If a wheel rotates quickly, the eye can no longer discern the spokes of the wheel. It fuses them together as though they were continued planes rather than slender spokes. This happens through the extremely rapid change of sensations which overtake another in the optic sensory. The fact is indubitable, and provides powerful confirmation of what I set out to prove. Granted high speed in the wheel, fusion is present in the sensory which receives impressions with too rapid a succession. We have to say that, if the wheel rotates less quickly so that the eye can distinguish its spokes, impressions follow one another less quickly with the result that each impression endures sufficiently long to be distinguished by the intuiting subject. But impressions follow one another in proportion to the quickness of the passage of the different states of the wheel they represent. If, therefore, impressions endure in the case of lower speed, it is necessary that successive states of the wheel also endure. Hence, the wheel does not run with continuous motion. Here we have already a physical demonstration that the motion of the wheel is not continuous as we normally believe.

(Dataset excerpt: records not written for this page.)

Lemma attains_ret {A} (a : A) (Q : A -> Prop) : Q a -> attains (ret a) Q.
Proof. intros Ha. by apply attains_still. Qed.
Lemma attains_bind {A B} (c : M A) (k : A -> M B) P Q :
  attains c P -> (forall a, P a -> attains (k a) Q) -> attains (bind c k) Q.
Proof.
  intros Hc Hk s Hs. unfold bind. destruct (Hc s Hs) as [[(n1 & E1 & F1) I1] H1'].
  destruct (c s) as [[a|e] s1]; simpl in *.
  - destruct (Hk a H1' s1 I1) as [[(n2 & E2 & F2) I2] H2']. split; [|done]. split; [|done].
    exists (n1 ++ n2). rewrite E2, E1, app_assoc. split; [done|]. by apply Forall_app.
  - split; [|done]. split; [by exists n1|done].
Qed.
Lemma attains_of_run {A} (r : Run A) (Q : A -> Prop) : clean r -> (forall a, r = Ok a -> Q a) -> attains (of_run r) Q.
Proof. intros Hc Hq. apply attains_still; [done|]. intros s. unfold of_run. simpl. destruct r as [a|[]]; simpl in *; auto. Qed.
Lemma attains_of_res {A} (r : Res A) (Q : A -> Prop) : (forall a, r = Ok a -> Q a) -> attains (of_res r) Q.
Proof. intros Hq. apply attains_of_run; [apply clean_lift|]. intros a Ha. apply Hq. by destruct r; simplify_eq/=. Qed.
Lemma attains_fail {A} e (Q : A -> Prop) : attains (fail e) Q.
Proof. by apply attains_still. Qed.
Lemma attains_guard {A} (b : bool) e (k : M A) Q : (b = false -> attains k Q) -> attains (if b then fail e else k) Q.
Proof. destruct b; [intros _; apply attains_fail|auto]. Qed.
Lemma attains_gate {A} (k : M A) Q : attains k Q -> attains (run* gate env in k) Q.
Proof.
  intros Hk. apply (attains_bind _ _ (fun _ => True)); [|auto]. apply attains_still; [done|]. intros s. unfold gate. simpl.
  by destruct (refuse _ _).
Qed.
Lemma attains_ask {A} (f : nat -> Res A) (Q : A -> Prop) : (forall k a, f k = Ok a -> Q a) -> attains (ask f) Q.
Proof. intros Hq. apply attains_still; [done|]. intros s. unfold ask. simpl. destruct (f (clock s)) eqn:E; simpl; eauto. Qed.
Lemma attains_weaken {A} (c : M A) (P Q : A -> Prop) : attains c P -> (forall a, P a -> Q a) -> attains c Q.
Proof.
  intros Hc Hq s Hs. destruct (Hc s Hs) as [HI H1']. split; [done|]. destruct (c s).1 as [a|[]]; auto.
Qed.
Lemma attains_attempt {A} (c : M A) : attains c (fun _ => True) -> attains (attempt c) clean.
Proof.
  intros Hc s Hs. unfold attempt. pose proof (Hc s Hs) as H1'. destruct (c s) as [[a|[]] s']; by simpl in *.
Qed.

Lemma attains_step {A} (f : disk -> result io_error A * disk) (Q : result io_error A -> Prop) :
  (forall d, I d -> I (f d).2 /\ Q (f d).1) -> (forall m, Q (Err (OtherError m))) -> attains (step env f) Q.
Proof.
  intros Hf Hm s Hs. destruct (Hf _ Hs) as [Hi Hq]. unfold step.
  assert (Hnew : forall d, I d -> exists new, past s ++ [d] = past s ++ new /\ Forall I new) by (intros d Hd; exists [d]; auto).
  destruct (fault env (clock s)) as [[[] m]|]; simpl; auto. destruct (f (now s)) as [r d]. simpl in *. auto.
Qed.
Lemma attains_sys {A} err (f : disk -> result io_error A * disk) :
  (forall d, I d -> I (f d).2) -> attains (sys_with env err f) (fun _ => True).
Proof.
  intros Hf. apply (attains_bind _ _ (fun _ => True)); [apply attains_step; auto|]. intros r _. by apply attains_of_res.
Qed.
(* ===== verification/Journal.v ===== *)
(** * Journal

    [src/snapshot/durable.rs]: the resume journal of a hydration. Records are
    lines of JSON, appended in bounded batches, each synced as a whole; a crash
    may cut the last batch, so that a reader drops an unterminated last line and
    nothing else. *)

From S2P Require Import Prelude Types Faults Text Frames Disk.
Import Counters Disk.
Local Open Scope string_scope.
Local Open Scope list_scope.
Local Open Scope Z_scope.

Record FileRecord : Type := mkRecord { rec_path : string; rec_digest : string; rec_size : Z }.

(** [serde_json] on journal records: reading inverts writing; a record is
    written in UTF-8 as one line, an object. *)
Class RecordCodec : Type := {
  record_to_vec : FileRecord -> result string bytes;
  record_from_str : bytes -> result string FileRecord;
  record_round_trip : forall r b, record_to_vec r = Ok b -> record_from_str b = Ok r;
  record_line : forall r b, record_to_vec r = Ok b -> head b = Some 123 /\ (10 ∉ b) /\ utf8_valid b = true;
}.

Module Journal.

Definition JOURNAL_FILE : string := "journal.log".
Definition JOURNAL_MAX_RECORDS : Z := 128.
Definition JOURNAL_MAX_BYTES : Z := 256 * 1024.

Definition internal (m : string) : SnapshotError := SnapshotError_new Internal m.

(** ** Text *)

(** The length of the ill-formed sequence [String::from_utf8_lossy] replaces:
    the longest prefix of a well-formed one, or one byte. *)
Definition bad_len (l : bytes) : nat :=
  match l with
  | b :: c :: rest =>
      let second :=
        if in_range 224 b 239 then
          if b =? 224 then in_range 160 c 191 else if b =? 237 then in_range 128 c 159 else in_range 128 c 191
        else if in_range 240 b 244 then
          if b =? 240 then in_range 144 c 191 else if b =? 244 then in_range 128 c 143 else in_range 128 c 191
        else false in
      if negb second then 1%nat
      else if in_range 224 b 239 then 2%nat
      else match continuation rest with Some _ => 3%nat | None => 2%nat end
  | _ => 1%nat
  end.

Fixpoint lossy_in (fuel : nat) (l : bytes) : bytes :=
  match fuel, l with
  | O, _ | _, [] => []
  | S fuel, l =>
      match scalar l with
      | Some rest => take (length l - length rest) l ++ lossy_in fuel rest
      | None => [239; 191; 189] ++ lossy_in fuel (drop (bad_len l) l)
      end
  end.
(** [String::from_utf8_lossy]; every round consumes a byte. *)
Definition lossy (l : bytes) : bytes := lossy_in (length l) l.

(** [text.split('\n')]. *)
Fixpoint split_lines (l : bytes) : list bytes :=
  match l with
  | [] => [[]]
  | b :: l =>
      if b =? 10 then [] :: split_lines l
      else match split_lines l with
           | line :: lines => (b :: line) :: lines
           | [] => [[b]]
           end
  end.

(** The white space of [str::trim], as UTF-8. *)
Definition white (l : bytes) : option bytes :=
  match l with
  | b :: l' =>
      if in_range 9 b 13 || (b =? 32) then Some l'
      else match b, l' with
           | 194, c :: l'' => if (c =? 133) || (c =? 160) then Some l'' else None
           | 225, 154 :: 128 :: l'' => Some l''
           | 226, 128 :: c :: l'' =>
               if in_range 128 c 138 || (c =? 168) || (c =? 169) || (c =? 175) then Some l'' else None
           | 226, 129 :: 159 :: l'' => Some l''
           | 227, 128 :: 128 :: l'' => Some l''
           | _, _ => None
           end
  | [] => None
  end.
Fixpoint blank_in (fuel : nat) (l : bytes) : bool :=
  match l, fuel with
  | [], _ => true
  | _, O => false
  | _, S fuel => match white l with Some l => blank_in fuel l | None => false end
  end.
(** [line.trim().is_empty()]. *)
Definition blank (l : bytes) : bool := blank_in (length l) l.

Definition terminated (b : bytes) : bool := bool_decide (list.last b = Some 10).

Section Journal.
Context `{RecordCodec}.

(** ** Reading *)

(** One line of the journal. *)
Definition read_line (st : Z * gmap string FileRecord) (line : bytes) : Res (Z * gmap string FileRecord) :=
  let '(idx, out) := st in
  if blank line then Ok (idx + 1, out)
  else match record_from_str line with
       | Ok r => Ok (idx + 1, <[rec_path r := r]> out)
       | Err e =>
           Err (internal ("journal record " ++ u64_to_string idx ++ " unreadable (" ++ e ++ "): " ++ of_bytes line))
       end.

(** The records of the journal's bytes. *)
Definition parse_journal (b : bytes) : Res (gmap string FileRecord) :=
  let lines := split_lines (lossy b) in
  let? ' (_, out) := for_each read_line (0, ∅) (if terminated b then lines else removelast lines) in
  Ok out.

Section Programs.
Context (env : environment).

Definition read_journal : M (gmap string FileRecord) :=
  let* b := read_optional env (Root, JOURNAL_FILE) in
  match b with
  | None => ret ∅
  | Some b => of_res (parse_journal b)
  end.

(** The bytes [truncate_journal_tail] keeps: up to the last newline. *)
Fixpoint whole_lines (b : bytes) : bytes :=
  match b with
  | [] => []
  | x :: b => match whole_lines b with
              | [] => if x =? 10 then [10] else []
              | w => x :: w
              end
  end.

Definition truncate_journal_tail : M unit :=
  let* b := read_optional env (Root, JOURNAL_FILE) in
  match b with
  | None => ret tt
  | Some b =>
      if terminated b || bool_decide (b = []) then ret tt
      else
        let* f := sys env (do_open (Root, JOURNAL_FILE)) in
        run* sys env (do_set_len f (zlen (whole_lines b))) in
        run* sys env (do_sync f) in
        sync_dir env Root
  end.

(** ** Writing *)

(** [append_journal_bytes]: the gate is the capacity admission. *)
Definition append_journal_bytes (b : bytes) : M unit :=
  if bool_decide (b = []) then ret tt
  else
    run* gate env in
    let* f := sys env (do_append (Root, JOURNAL_FILE)) in
    run* sys env (do_write f b) in
    run* sys env (do_sync f) in
    sync_dir env Root.

Record JournalBuffer : Type := mkBuffer { buf_bytes : bytes; buf_records : Z }.
Definition JournalBuffer_default : JournalBuffer := mkBuffer [] 0.

(** [JournalBatch::flush_locked]: the buffer is kept when the write fails. *)
Definition flush_locked (buf : JournalBuffer) : M (Run unit * JournalBuffer) :=
  let* r := attempt (append_journal_bytes (buf_bytes buf)) in
  ret (r, match r with Ok _ => JournalBuffer_default | Err _ => buf end).

(** [JournalBatch::append]. *)
Definition append (buf : JournalBuffer) (r : FileRecord) : M (Run unit * JournalBuffer) :=
  match record_to_vec r with
  | Err e => ret (Err (Failed (internal e)), buf)
  | Ok line =>
      let line := line ++ [10] in
      let* ' (r, buf) :=
        if (0 <? buf_records buf)
           && ((buf_records buf =? JOURNAL_MAX_RECORDS)
               || (JOURNAL_MAX_BYTES <? saturating_add (zlen (buf_bytes buf)) (zlen line)))
        then flush_locked buf else ret (Ok tt, buf) in
      match r with
      | Err e => ret (Err e, buf)
      | Ok _ =>
          if JOURNAL_MAX_BYTES <? zlen line then
            let* r := attempt (append_journal_bytes line) in ret (r, buf)
          else
            let buf := mkBuffer (buf_bytes buf ++ line) (buf_records buf + 1) in
            if (buf_records buf =? JOURNAL_MAX_RECORDS) || (zlen (buf_bytes buf) =? JOURNAL_MAX_BYTES)
            then flush_locked buf else ret (Ok tt, buf)
      end
  end.

(** The records of one pass, and the flush that ends it. *)
Definition append_all (rs : list FileRecord) : M unit :=
  let* buf := fold_m (fun buf r => let* ' (r, buf) := append buf r in run* of_run r in ret buf)
                JournalBuffer_default rs in
  let* ' (r, _) := flush_locked buf in
  of_run r.

(** The lines of the records of a manifest. *)
Fixpoint encode_lines (rs : list FileRecord) : Res bytes :=
  match rs with
  | [] => Ok []
  | r :: rs =>
      let? b := map_err internal (record_to_vec r) in
      let? rest := encode_lines rs in
      Ok ((b ++ [10]) ++ rest)
  end.

Definition record_of (f : SnapshotFile) : FileRecord := mkRecord (rel_path f) (file_digest f) (file_size f).

(** [compact_journal]: the gates are the scope, the size limit and the capacity
    admission. *)
Definition compact_journal (manifest : list SnapshotFile) : M unit :=
  run* gate env in
  run* gate env in
  run* gate env in
  let* id := new_uuid env in
  let tmp := tmp_name JOURNAL_FILE id in
  let* r := attempt (
    let* f := sys env (do_create (Root, tmp)) in
    let* lines := of_res (encode_lines (record_of <$> manifest)) in
    run* sys env (do_write f lines) in
    run* sys env (do_sync f) in
    run* sys env (do_rename (Root, tmp) (Root, JOURNAL_FILE)) in
    sync_dir env Root) in
  match r with
  | Ok _ => ret tt
  | Err e => run* step env (do_remove (Root, tmp)) in of_run (Err e)
  end.
End Programs.
End Journal.

(** ** Lines and torn tails *)

Lemma continuation_some l r : continuation l = Some r -> exists b, l = b :: r /\ is_continuation b = true.
Proof. destruct l as [|b l]; simpl; [done|]. destruct (is_continuation b) eqn:E; [|done]. intros [= <-]. eauto. Qed.

Lemma scalar_app l r : scalar l = Some r -> exists c, l = c ++ r /\ c <> [] /\ forall x, scalar (l ++ x) = Some (r ++ x).
Proof.
  unfold scalar. destruct l as [|b l]; [done|]. cbn [app].
  destruct (in_range 0 b 127). { intros [= <-]. by exists [b]. }
  destruct (in_range 194 b 223).
  { intros (c & -> & Hc)%continuation_some. exists [b; c]. split_and!; [done..|]. intros x. simpl. by rewrite Hc. }
  destruct l as [|c l]; [done|]. cbn [app]. destruct (in_range 224 b 239).
  { destruct (if b =? 224 then _ else _); [|done]. intros (e & -> & He)%continuation_some. exists [b; c; e].
    split_and!; [done..|]. intros x. simpl. by rewrite He. }
  destruct (in_range 240 b 244); [|done]. destruct (if b =? 240 then _ else _); [|done].
  intros (l' & (e & -> & He)%continuation_some & (f & -> & Hf)%continuation_some)%bind_Some. exists [b; c; e; f].
  split_and!; [done..|]. intros x. simpl. rewrite He. simpl. by rewrite Hf.
Qed.

Lemma lossy_in_enough fuel l : (length l <= fuel)%nat -> lossy_in fuel l = lossy l.
Proof.
  unfold lossy. revert l. assert (Hgen : forall n l fuel, (length l <= n)%nat -> (length l <= fuel)%nat -> lossy_in fuel l = lossy_in n l).
  { induction n as [|n IH]; intros l fuel0 Hn Hf; destruct l as [|b l]; simpl in Hn; try lia.
    - by destruct fuel0.
    - by destruct fuel0.
    - destruct fuel0 as [|fuel0]; [simpl in Hf; lia|]. cbn [lossy_in]. destruct (scalar (b :: l)) as [r|] eqn:E.
      + apply scalar_app in E as (c & Ec & Hc & _). assert (length r <= length l)%nat.
        { apply (f_equal length) in Ec. rewrite length_app in Ec. destruct c; [done|]. simpl in Ec. lia. }
        f_equal. simpl in Hf. apply IH; lia.
      + f_equal. assert (length (drop (bad_len (b :: l)) (b :: l)) <= length l)%nat.
        { rewrite length_drop. assert (1 <= bad_len (b :: l))%nat; [|simpl length; lia].
          unfold bad_len. destruct l as [|c l]; [lia|]. repeat case_match; lia. }
        simpl in Hf. apply IH; lia. }
  intros l Hl. by apply Hgen.
Qed.
(* ===== verification/Capacity.v ===== *)
(** * Capacity

    [src/snapshot/cache_retention.rs], the limits of a managed cache: the
    record, its defaults, the values that are accepted, and the part of the
    entries that ordinary and proof writers may use. *)

From S2P Require Import Prelude Types.
Local Open Scope string_scope.
Local Open Scope Z_scope.

Module Capacity.

Definition ENTRY_CHARGE : Z := 4096.
Definition CONTROL_BYTES : Z := 16 * 1024.

Record CacheLimits : Type := mkCacheLimits {
  max_bytes : Z; proof_headroom_bytes : Z; max_entries : Z; max_owners : Z; max_inventory_bytes : Z;
  max_metadata_bytes : Z; max_root_nodes : Z; max_record_bytes : Z; max_scan_millis : Z; max_delete_entries : Z;
  max_delete_bytes : Z;
}.
#[export] Instance CacheLimits_eq_dec : EqDecision CacheLimits.
Proof. solve_decision. Defined.

Definition CacheLimits_default : CacheLimits :=
  mkCacheLimits (64 * 1024 * 1024 * 1024) (256 * 1024 * 1024) 2000000 4096 (256 * 1024 * 1024) (128 * 1024 * 1024)
    1000000 (16 * 1024 * 1024) 2000 128 (64 * 1024 * 1024 * 1024).

Definition integrity (m : string) : SnapshotError := SnapshotError_new IntegrityError m.
Definition limit (m : string) : SnapshotError := SnapshotError_new LimitExceeded m.
Definition busy (m : string) : SnapshotError := SnapshotError_new SnapshotNotReady m.

(** [CacheLimits::validate]; [reachable] says whether the clock can represent
    the instant that many milliseconds from now. *)
Definition validate_limits (reachable : Z -> bool) (l : CacheLimits) : Res unit :=
  reject? (max_bytes l <=? proof_headroom_bytes l)
          || (proof_headroom_bytes l <? CONTROL_BYTES + 8 * ENTRY_CHARGE)
          || (max_entries l =? 0) || (max_owners l =? 0) || (max_inventory_bytes l =? 0)
          || (max_metadata_bytes l =? 0) || (max_root_nodes l =? 0) || (max_record_bytes l =? 0)
          || (max_scan_millis l =? 0) || negb (reachable (max_scan_millis l))
          || (max_delete_entries l =? 0) || (max_delete_bytes l =? 0)
    with limit "invalid managed cache capacity limits" in
  Ok tt.

(** [entry_capacity]. *)
Definition entry_capacity (l : CacheLimits) (emergency proof : bool) : Z :=
  let headroom := Z.max (Z.min (proof_headroom_bytes l / ENTRY_CHARGE) (max_entries l / 4)) 1 in
  if emergency then max_entries l
  else if proof then saturating_sub (max_entries l) (Z.max (headroom / 4) 1)
  else saturating_sub (max_entries l) headroom.
End Capacity.
Lemma dir_from_inv rel root p r :
  dir_from rel root p r ->
  (p = rel /\ r = root) \/
  exists e name, in_radix root e /\ ent_kind e = EDirectory /\ from_utf8 (ent_name e) = Some name /\
    dir_from (join_path rel name) (digest (child_root e)) p r.
Proof using Type.
  induction 1 as [|p r e name Hd IH He Hk Hn]; [by left|right].
  destruct IH as [[-> ->]|(e0 & n0 & He0 & Hk0 & Hn0 & Hd0)].
  - exists e, name. split_and!; [done..|constructor].
  - exists e0, n0. split_and!; [done..|]. by eapply dir_below.
Qed.

Lemma file_from_inv rel root f :
  file_from rel root f <->
  (exists e name, in_radix root e /\ ent_kind e <> EDirectory /\ from_utf8 (ent_name e) = Some name /\
     f = file_of (join_path rel name) e) \/
  exists e name, in_radix root e /\ ent_kind e = EDirectory /\ from_utf8 (ent_name e) = Some name /\
    file_from (join_path rel name) (digest (child_root e)) f.
Proof using Type.
  split.
  - intros (p & r & e & name & Hd & He & Hk & Hn & ->).
    apply dir_from_inv in Hd as [[-> ->]|(e0 & n0 & ? & ? & ? & ?)]; [left; by exists e, name|right].
    exists e0, n0. split_and!; [done..|]. by exists p, r, e, name.
  - intros [(e & name & ? & ? & ? & ->)|(e0 & n0 & ? & ? & ? & (p & r & e & name & ? & ? & ? & ? & ->))].
    + exists rel, root, e, name. split_and!; [constructor|done..].
    + exists p, r, e, name. split_and!; [by eapply dir_from_top|done..].
Qed.
End Spec.

(** ** Charging the budget changes nothing else *)

(** [v'] differs from [v] in its budget and its memo of visited radix pages. *)
Definition extends (lim : ProofLimits) (v v' : ClosureValidator) : Prop :=
  decoded v' = decoded v /\ paths v' = paths v /\ content_sizes v' = content_sizes v /\
  directories v' = directories v /\ files v' = files v /\
  dom (entries v) ⊆ dom (entries v') /\ reached v ⊆ reached v' /\
  (logical_bytes v <= max_logical_bytes lim -> logical_bytes v' <= max_logical_bytes lim).

#[export] Instance extends_preorder lim : PreOrder (extends lim).
Proof.
  split; [by intros v; unfold extends; auto 10|].
  intros a b c (?&?&?&?&?&?&?&?) (?&?&?&?&?&?&?&?). unfold extends.
  split_and!; try congruence; try set_solver; auto.
Qed.

Section Charges.
Context (lim : ProofLimits) (now : nat -> Z).

Definition charged (v v' : ClosureValidator) : Prop :=
  extends lim v v' /\ entries v' = entries v /\ reached v' = reached v.

Lemma check_deadline_ok v v' : check_deadline lim now v = Ok v' -> charged v v'.
Proof.
  unfold check_deadline. destruct (deadline lim); intros; inv_ok; subst; by split.
Qed.

Lemma admit_allocation_ok n v v' : admit_allocation lim now n v = Ok v' -> charged v v'.
Proof.
  unfold admit_allocation. intros Ha. inv_ok. subst.
  match goal with Hd : check_deadline _ _ _ = Ok _ |- _ => apply check_deadline_ok in Hd as ((?&?&?&?&?&?&?&?)&?&?) end.
  bools. unfold charged, extends. simpl. split_and!; try congruence; auto.
Qed.

Lemma admit_logical_path_ok p v v' :
  admit_logical_path lim now p v = Ok v' -> charged v v' /\ Z.of_nat (size (paths v)) < max_logical_entries lim.
Proof.
  unfold admit_logical_path. intros Ha. inv_ok. bools.
  match goal with Hd : check_deadline _ _ _ = Ok _ |- _ => apply check_deadline_ok in Hd as (He & E1 & E2) end.
  apply admit_allocation_ok in Ha as (He' & E3 & E4). split.
  - split; [by transitivity x|]. split; congruence.
  - destruct He as (_ & <- & _). lia.
Qed.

But we can also prove from observation that fusion of the sensations is the result of the wheel's moving too quickly. The impressions made on the eye by the wheel follow one another with extreme speed so that a preceding sensation, which perhaps is not fully formed, is cancelled by a following sensation. In fact, if a wheel rotating swiftly in the dark is suddenly illuminated by a flash, the eye which receives the impression of the flash immediately distinguishes the spokes as if the wheel were stationary. The first impression has time to be formed into a sensation and be adverted to because there is no other impression. - Moreover, there is also an evident proof, from dreams, that the phenomenon of continuity of motion arises in feeling even when continuous motion is lacking in the external body. Movement is present in dreams. Sometimes we dream that we are running, or that we see other objects, persons or things, move swiftly with continuous motion. But outside ourselves no body corresponds to the representation of the phantasm; in other words, there is nothing moving outside us, either with continuous motion or any other kind. It may perhaps be objected that continuous movement is present in the molecules of our brain, the organ of phantasy, and that these lend themselves to the production of the scene of movement in our inner sensory.

This, however, is impossible; the images do not arise in any way through movement on the part of molecules, but of molecules acting upon one another in such harmony that the image corresponds in all its parts to the corresponding movements of the group of molecules. We can see this in the coloured images of the eye which are aroused only if a fascia of rays disposed in different colours contemporaneously touches the retina. These rays are distributed according to the colours of the image which they arouse through the image in feeling. Hence, when we see a person running in a dream, we have to suppose that many images of the person follow one another granted that corresponding, harmonious movements follow one another in a band, as it were, of the brain. We can never suppose that the image itself runs through the brain. Nor can we suppose that the movements of the image aroused in the first tiny period of time run through the brain. In this case (if it were possible) we would not see the image run through the brain; the image would change into various bands of colour. The apparent motion, therefore, comes about through a number of ever-new, stationary images which succeed one another as a result of corresponding movements aroused in various tiny, tightly packed spaces of the brain. Each of these images lasts for the brief period necessary for its formation, for being distinguished and for memorisation.